Tahun-tahun sebelumnya, kata Yoseph, mereka sudah menyemai bibit padi pada minggu kedua November. Selanjutnya, awal hingga minggu kedua Desember, mereka membajak dan selanjutnya menanam padi.

“Sawah Gising itu sawah tadah hujan. Kalau hujan ada, kami bisa kerja sawah,” katanya.

Sebenarnya di kawasan itu, Pemerintah Provinsi Nusa Tenggara Timur [NTT] sudah membangun irigasi pada tahun 2016-2018.

Menghabiskan anggaran Rp1,5 miliar, Yospeh berkata irigasi itu rusak sejak 2020 akibat longsor dan hingga kini belum diperbaiki.

“Bagaimana kami mau kerja? Kami harus ambil air dari mana?  Kami tidak tahu ke depannya kami harus bagaimana,” ujarnya.

“Kami ini bukan gagal tanam, tapi gagal kerja,” ujarnya.

“Kalau gagal tanam,“ jelas Yoseph, “kami sudah membersihkan sawah, kemudian pas mau tanam, air sudah tidak ada.”

“Tapi kami gagal kerja, mau kerja airnya tidak ada. Kami belum menemukan tanda-tanda untuk memulai bekerja,” katanya.

Felix Nembo, masyarakat Desa Sangan Kalo yang berbicara dengan Floresa pada 17 Januari mengatakan air di petak sawahnya “kering kerontang.”

“Hujan hanya 1-2 menit, kering sampai satu minggu, bagaimana mau kerja?” cerita Felix, menggambarkan curah hujan yang rendah di desanya.

Kemarau panjang pada 2023, kemudian dilanjutkan dengan curah hujan yang rendah pada awal tahun ini, juga meresahkan petani di wilayah Kecamatan Satar Mese, Kabupaten Manggarai.

Fidelis Tasman, 29 tahun, warga Desa Persiapan Ulungali yang berbicara kepada Floresa pada 17 Januari mengatakan “sekarang di daerah Ulungali tidak ada sama sekali yang tanam padi.”

Air dari persawahan selama ini bersumber dari Kali Wae Mantar 1, katanya.

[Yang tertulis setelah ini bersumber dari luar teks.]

(** * Content negotiation of the web codec service

    A shallow embedding of package [services] of the codecs repository:
    - [src/services/web_codec_service.go] (module [WebCodecService]), and
    - [src/unnamed/part_000] (module [AcceptTree]), the revision of the same
      file in which the Accept header is parsed into a binary tree of
      clauses ordered by priority.

    Go values are modelled as follows.  A Go [string] is a [string] of
    8-bit characters; an [int] is a [Z]; a slice is a [list]; a pointer
    that may be [nil] is an [option]; a [map[string]string] is an
    [option (gmap string string)] whose [None] is the nil map; a run-time
    panic is the constructor [Panic] of [Go.result]; a Go result pair
    [(value, error)] is a pair of options.  A method that updates its
    receiver in place returns the updated value.

    Both files are work in progress and are read for what their statements
    do: the fields written [priority] and [variables] are the fields
    [Priority] and [Variables]; [strconv.ParseFloat(s, 32)] yields the
    parsed number or an error; the nodes of the tree are handled through
    pointers, so that [root == nil] tests a pointer and [Left] and [Right]
    point to the node appended.  The codecs, the constants of package
    [constants], [float32] with [strconv.ParseFloat], and the values held in
    an [interface{}] come from outside the two files and are parameters.
    So is the part of [strings.ToLower] that needs the tables of Unicode:
    the lowering of a string of ASCII is written out, the lowering of any
    other string is the interface [Go.Unicode]. *)

From Stdlib Require Import ZArith Lia Ascii String Bool Sorted Permutation.
From stdpp Require Import base option list sorting strings gmap.

Local Open Scope Z_scope.

(** ** The pieces of the Go run time and standard library the code uses *)

Module Go.

(** A computation either returns or panics; the message is that of the
    run time, without the numbers it adds. *)
Inductive result (A : Type) : Type :=
| Ok (a : A)
| Panic (msg : string).
Arguments Ok {A} a.
Arguments Panic {A} msg.

#[global] Instance result_ret : MRet result := @Ok.
#[global] Instance result_bind : MBind result := λ A B f m,
  match m with
  | Ok a => f a
  | Panic msg => Panic msg
  end.

#[global] Instance result_fmap : FMap result := λ A B f m,
  match m with
  | Ok a => Ok (f a)
  | Panic msg => Panic msg
  end.

Definition returns {A} (m : result A) : Prop := ∃ a, m = Ok a.
Definition panics {A} (m : result A) : Prop := ∃ msg, m = Panic msg.

(** [len(s)] of a string, a slice. *)
Definition len (s : string) : Z := Z.of_nat (String.length s).
Definition len_slice {A} (l : list A) : Z := Z.of_nat (length l).

(** [l[i]]: an index expression panics out of range. *)
Definition index {A} (l : list A) (i : Z) : result A :=
  if (i <? 0) || (len_slice l <=? i) then Panic "index out of range"
  else match l !! Z.to_nat i with
       | Some x => Ok x
       | None => Panic "index out of range"
       end.

(** [l[i] = x]: so does an assignment through an index. *)
Definition store {A} (l : list A) (i : Z) (x : A) : result (list A) :=
  if (i <? 0) || (len_slice l <=? i) then Panic "index out of range"
  else Ok (<[Z.to_nat i := x]> l).

(** [make([]T, n)] with the zero value of [T]. *)
Definition make {A} (zero : A) (n : Z) : result (list A) :=
  if n <? 0 then Panic "makeslice: len out of range"
  else Ok (replicate (Z.to_nat n) zero).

Namun, akibat kemarau panjang tahun lalu ditambah curah hujan yang rendah pada awal tahun ini, debit air kali itu berkurang.

Menurut Fidelis, pemerintah desa memang pernah membangun selokan untuk mengalirkan air dari kali ke persawahan.

Dana pembangunannya bersumber dari bantuan Dinas Pertanian, tetapi  akhirnya “mubazir karena sumber airnya tidak ada”. 

Akibatnya, petani yang biasanya memanen padi dua kali bahkan tiga kali setahun, dua tahun terakhir ini “kami sudah tidak panen dan tidak tanam karena kemarau panjang.”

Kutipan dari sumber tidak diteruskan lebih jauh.